### Extracted material
# # # # # # #

(* ===== verification/GateQueue.v ===== *)
(** * What a waiting gate sees of the review queue

    The three checkpoints of a programmatic walk (the human gate, the
    blocking-items gate, the systemic-pause gate) park a run and wait for the
    review queue.  They see the queue through injected operations and through
    the change events its routers emit; this file states what they may rely on:
    a [ReviewQueue] gives the state of each item and whether the run is blocked,
    [queue_step] is a move of the rest of the process (an item that leaves
    [pending] is announced in the same turn, and stays as it was triaged), and
    [GateOpener] are the operations of the human gate.  The instances are the
    operations of [HumanSteps] on the database. *)

From S2P Require Import Prelude RunStateMachine Database ReviewItems HumanSteps.

Inductive item_state := it_pending | it_resolved (resolution : option string) | it_dismissed.
#[export] Instance item_state_eq_dec : EqDecision item_state.
Proof. solve_decision. Defined.

(** A change event: the item, and its action. *)
Inductive item_event :=
  | ev_resolved (id : string) (resolution : option string)
  | ev_dismissed (id : string)
  | ev_other (id : string).

Definition event_of (id : string) (st : item_state) : option item_event :=
  match st with
  | it_resolved r => Some (ev_resolved id r)
  | it_dismissed => Some (ev_dismissed id)
  | it_pending => None
  end.

(** [action === 'resolved' || action === 'dismissed'] *)
Definition triage_event (e : item_event) : bool :=
  match e with ev_other _ => false | _ => true end.

(** Truthiness of an item id. *)
Definition truthy_id (id : option string) : option string :=
  match id with Some i => if String.eqb i "" then None else Some i | None => None end.

Class ReviewQueue (W : Type) := {
  rq_state : W → string → option item_state;
  rq_blocked : W → bool
}.

Section Queue.
Context {W : Type} {Q : ReviewQueue W}.

Record queue_step (w : W) (evs : list item_event) (w' : W) : Prop := {
  qs_final : ∀ id st, rq_state w id = Some st → st ≠ it_pending → rq_state w' id = Some st;
  qs_announced : ∀ id, rq_state w id = Some it_pending →
    rq_state w' id = Some it_pending
    ∨ ∃ st e, rq_state w' id = Some st ∧ event_of id st = Some e ∧ e ∈ evs;
  qs_truthful : ∀ id st e, event_of id st = Some e → e ∈ evs → rq_state w' id = Some st
}.

(** Blocking items clear by triage only. *)
Definition unblocks_by_triage (w : W) (evs : list item_event) (w' : W) : Prop :=
  rq_blocked w = true → rq_blocked w' = false → ∃ e, e ∈ evs ∧ triage_event e = true.

End Queue.

(** A move that leaves every item as it was. *)
Lemma queue_step_quiet {W : Type} {Q : ReviewQueue W} w id w' :
  (∀ i, rq_state w' i = rq_state w i) → queue_step w [ev_other id] w'.
Proof.
  intros H. split; [by intros; rewrite H|intros i Hi; left; by rewrite H|].
  intros i [] e He ->%list_elem_of_singleton; discriminate He.
Qed.

(** ** Chains of turns that end *)

Section Turns.
Context {A : Type} (R : A → A → Prop) (rank : A → nat) (quiet : A → Prop).
Hypothesis turn_or_quiet : ∀ a, quiet a ∨ ∃ b, R a b.
Hypothesis rank_decreases : ∀ a b, R a b → rank b < rank a.

Lemma turns_end a : ∃ b, rtc R a b ∧ quiet b.
Proof.
  remember (rank a) as n eqn:Hn. revert a Hn. induction n as [n IH] using lt_wf_ind. intros a ->.
  destruct (turn_or_quiet a) as [Hq|[b Hb]]; [by exists a|].
  destruct (IH (rank b) (rank_decreases _ _ Hb) b eq_refl) as (c & Hr & Hc). exists c. split; [by eapply rtc_l|done].
Qed.

Lemma turns_bounded n a b : nsteps R n a b → n <= rank a.
Proof. induction 1 as [|n a b c Ht _ IH]; [lia|]. apply rank_decreases in Ht. lia. Qed.
End Turns.

(** The operations the human gate is given; a throw is [Throw tt]. *)
Class GateOpener (W : Type) {Q : ReviewQueue W} := {
  go_open : W → result unit (option string) * W;
  go_find : W → result unit (option string);
  go_read : W → string → option item_state;
  go_resume : W → W;
  go_open_pending : ∀ w w' id, go_open w = (Ok (Some id), w') → rq_state w' id = Some it_pending;
  go_find_pending : ∀ w id, go_find w = Ok (Some id) → rq_state w id = Some it_pending;
  go_read_sound : ∀ w id st, go_read w id = Some st → rq_state w id = Some st;
  go_resume_items : ∀ w id, rq_state (go_resume w) id = rq_state w id
}.

(** The operations of the blocking-items gate; a park may throw. *)
Class GateParker (W : Type) {Q : ReviewQueue W} := {
  gp_park : W → result unit bool * W;
  gp_resume : W → W;
  gp_park_blocked : ∀ w, rq_blocked (gp_park w).2 = rq_blocked w;
  gp_resume_blocked : ∀ w, rq_blocked (gp_resume w) = rq_blocked w;
  gp_park_items : ∀ w id, rq_state (gp_park w).2 id = rq_state w id;
  gp_resume_items : ∀ w id, rq_state (gp_resume w) id = rq_state w id
}.

(** ** The database *)

Definition row_state (v : review_row) : item_state :=
  match v.(v_status) with
  | rv_pending => it_pending
  | rv_resolved => it_resolved v.(v_resolution)
  | rv_dismissed => it_dismissed
  end.

#[export] Instance sys_queue (runId : string) : ReviewQueue sys := {
  rq_state s id := row_state <$> items_of s.(sys_db) !! id;
  rq_blocked s := hasPendingBlockingItems s.(sys_db) runId
}.

Lemma openHumanGate_item f r st sn h si x now s s' id :
  openHumanGate f r st sn h si x now s = (Ok (Some id), s') →
  ∃ v, items_of s'.(sys_db) !! id = Some v ∧ v.(v_status) = rv_pending.
Proof.
  destruct s as [d p l q]. unfold openHumanGate. unfold mbind at 1, gets. simpl.
  destruct (hasReviewItemsTable d) eqn:Hh; simpl; [|done].
  unfold mbind at 1, emit, modify. unfold open_task. unfold mbind at 1, gets. simpl.
  destruct (match first_item d _ with Some (i, _) => negb (String.eqb i "") | None => false end); [done|].
  unfold hasReviewItemsTable in Hh. destruct (d.(review_items)) as [t|] eqn:Ht; [|done].
  unfold mbind at 1, in_db, zoom. simpl. rewrite (open_txn_eq _ _ _ _ _ _ _ _ d t) by done.
  destruct (d.(workflow_runs) !! r) as [row|]; [|done].
  destruct (has_status_in _ row); [|done]. destruct (t !! f); [done|].
  unfold mbind, emit, modify, add_log, set_db, emit_opt, emitReviewItemChangedById, gets, mbind, mret. simpl.
  change (items_of (opened_db f r st sn h si x now row t d))
    with (<[f := gate_row d row.(r_project_id) r st sn h si x now]> t).
  rewrite lookup_insert_eq. simpl. intros [= <- <-]. eexists. split; [apply lookup_insert_eq|done].
Qed.

Lemma findPendingGate_item d r st id :
  findPendingGate d r st = Some id → ∃ v, items_of d !! id = Some v ∧ v.(v_status) = rv_pending.
Proof.
  unfold findPendingGate, findPendingItemBySource. destruct (negb _); [done|].
  unfold first_item. destruct (sql_select _ _) as [|[i v] l] eqn:Hs; [done|]. simpl. intros [= <-].
  assert ((i, v) ∈ sql_select (λ _ v, pending_decision r (source_is (sourceForStep st)) v) (items_of d)) as Hin
    by (rewrite Hs; left).
  apply elem_of_sql_select in Hin as [Hv Hp]. exists v. split; [done|].
  unfold pending_decision, review_pending in Hp. bool_hyps. done.
Qed.

Lemma resume_frame runId now s :
  (exec (maybeResumeRun runId now) s).(sys_db).(review_items) = s.(sys_db).(review_items).
Proof.
  destruct s as [d p l q]. unfold exec, maybeResumeRun. unfold mbind at 1, gets. simpl.
  destruct (negb _); [done|]. destruct (decide _); [done|]. unfold mbind, in_db, zoom. simpl.
  rewrite unpark_eq. destruct (d.(workflow_runs) !! runId) as [row|]; [|done].
  by destruct (has_status awaiting_review row).
Qed.

Lemma park_frame runId now s :
  ∃ b s', parkForBlockingReview runId now s = (Ok b, s')
    ∧ s'.(sys_db).(review_items) = s.(sys_db).(review_items).
Proof.
  destruct s as [d p l q]. unfold parkForBlockingReview. unfold mbind at 1, gets. simpl.
  destruct (negb _); [by eexists _, _|]. unfold mbind at 1, emit, modify. simpl.
  unfold park_task. unfold mbind at 1, gets. simpl. destruct (decide _); [by eexists _, _|].
  unfold mbind, in_db, zoom. simpl.
  destruct (update_run_cases runId (has_status running) (set_status awaiting_review now) d)
    as [(r & _ & _ & ->)|[_ ->]]; by eexists _, _.
Qed.

(** The operations of one gate of a run, as [HumanStepManager] offers them. *)
#[export, refine] Instance sys_opener (freshId runId stepId stepName : string) (gateHeader : option string)
    (since : option instant) (x : gate_texts) (now : instant)
    : GateOpener sys (Q := sys_queue runId) := {
  go_open s :=
    match openHumanGate freshId runId stepId stepName gateHeader since x now s with
    | (Ok id, s') => (Ok id, s')
    | (Throw _, s') => (Throw tt, s')
    end;
  go_find s := Ok (findPendingGate s.(sys_db) runId stepId);
  go_read s id := (λ sn, match sn.(gs_status) with
                         | rv_pending => it_pending
                         | rv_resolved => it_resolved sn.(gs_resolution)
                         | rv_dismissed => it_dismissed
                         end) <$> readGateItem s.(sys_db) id;
  go_resume s := exec (maybeResumeRun runId now) s
}.
Proof.
  - intros w w' id. destruct (openHumanGate _ _ _ _ _ _ _ _ w) as [[i|e] s'] eqn:H; [|done].
    intros [= -> ->]. apply openHumanGate_item in H as (v & Hv & Hs). simpl. rewrite Hv. simpl.
    unfold row_state. by rewrite Hs.
  - intros w id [= H]. apply findPendingGate_item in H as (v & Hv & Hs). simpl. rewrite Hv. simpl.
    unfold row_state. by rewrite Hs.
  - intros w id st. unfold readGateItem. simpl. destruct (negb _); [done|].
    destruct (items_of _ !! id) as [v|]; [|done]. simpl. intros [= <-]. done.
  - intros w id. simpl. unfold items_of. by rewrite resume_frame.
Defined.

Lemma blocked_frame runId d d' :
  d'.(review_items) = d.(review_items) → hasPendingBlockingItems d' runId = hasPendingBlockingItems d runId.
Proof.
  intros H. unfold hasPendingBlockingItems, countPendingBlockingReviewItems, hasReviewItemsTable, items_of.
  by rewrite H.
Qed.

#[export, refine] Instance sys_parker (runId : string) (now : instant)
    : GateParker sys (Q := sys_queue runId) := {
  gp_park s :=
    match parkForBlockingReview runId now s with
    | (Ok b, s') => (Ok b, s')
    | (Throw _, s') => (Throw tt, s')
    end;
  gp_resume s := exec (maybeResumeRun runId now) s
}.
Proof.
  - intros w. simpl. apply blocked_frame. by destruct (park_frame runId now w) as (b & s' & -> & ?).
  - intros w. simpl. by apply blocked_frame, resume_frame.
  - intros w id. simpl. destruct (park_frame runId now w) as (b & s' & Hp & Hf). rewrite Hp. simpl. unfold items_of. by rewrite Hf.
  - intros w id. simpl. unfold items_of. by rewrite resume_frame.
Defined.

(** Triaging a pending item is a move the gates may rely on. *)
Lemma triage_queue_step runId id st who resolution now rid s v :
  items_of s.(sys_db) !! id = Some v → review_pending v = true → st ≠ rv_pending →
  let s' := set_db (exec (transitionReviewItemRow id st who resolution now rid) s.(sys_db)) s in
  queue_step (Q := sys_queue runId) s
    [match st with rv_dismissed => ev_dismissed id | _ => ev_resolved id resolution end] s'.
Proof.
  intros Hv Hp Hst s'.
  assert (items_of s'.(sys_db) = <[id := triage st who resolution now v]> (items_of s.(sys_db))) as Hit.
  { unfold s', exec. simpl. unfold items_of in *. destruct (s.(sys_db).(review_items)) as [t|] eqn:Ht; simpl in *;
      [|by rewrite lookup_empty in Hv].
    rewrite (transitionReviewItemRow_eq _ _ _ _ _ _ t) by done. by rewrite Hv, Hp. }
  clearbody s'.
  assert (row_state (triage st who resolution now v)
    = match st with rv_dismissed => it_dismissed | _ => it_resolved resolution end) as Hrow by by destruct st.
  assert (@rq_state sys (sys_queue runId) s id = Some it_pending) as Hpend.
  { simpl. rewrite Hv. simpl. unfold row_state. unfold review_pending in Hp. by apply bool_decide_eq_true in Hp as ->. }
  assert (∀ i, @rq_state sys (sys_queue runId) s' i
    = if decide (i = id) then Some (row_state (triage st who resolution now v))
      else @rq_state sys (sys_queue runId) s i) as Hs.
  { intros i. simpl. rewrite Hit. destruct (decide (i = id)) as [->|Hne].
    - by rewrite lookup_insert_eq.
    - by rewrite lookup_insert_ne. }
  split.
  - intros i x Hi Hx. rewrite Hs. destruct (decide (i = id)) as [->|]; [congruence|done].
  - intros i Hi. rewrite Hs. destruct (decide (i = id)) as [->|]; [|by left]. right. rewrite Hrow.
    destruct st; [done| |]; eexists _, _; (split; [done|]); (split; [done|left]).
  - intros i x e He Hin. apply list_elem_of_singleton in Hin as ->. rewrite Hs.
    destruct st; [done| |]; destruct x; simpl in He; simplify_eq; rewrite decide_True, Hrow; done.
Qed.

Lemma sys_quiet runId id s s' :
  row_state <$> items_of s'.(sys_db) = row_state <$> items_of s.(sys_db) →
  queue_step (Q := sys_queue runId) s [ev_other id] s'.
Proof.
  intros H. apply queue_step_quiet. intros i. simpl. by rewrite <- !lookup_fmap, H.
Qed.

# # # # # # #

In the data above, find the line that contains "Class ReviewQueue (W" and the line that contains "(** Blocking items clear by triage only. *)". Repeat exactly those lines and every line between them, and only those.

Class ReviewQueue (W : Type) := {
  rq_state : W → string → option item_state;
  rq_blocked : W → bool
}.

Section Queue.
Context {W : Type} {Q : ReviewQueue W}.

Record queue_step (w : W) (evs : list item_event) (w' : W) : Prop := {
  qs_final : ∀ id st, rq_state w id = Some st → st ≠ it_pending → rq_state w' id = Some st;
  qs_announced : ∀ id, rq_state w id = Some it_pending →
    rq_state w' id = Some it_pending
    ∨ ∃ st e, rq_state w' id = Some st ∧ event_of id st = Some e ∧ e ∈ evs;
  qs_truthful : ∀ id st e, event_of id st = Some e → e ∈ evs → rq_state w' id = Some st
}.

(** Blocking items clear by triage only. *)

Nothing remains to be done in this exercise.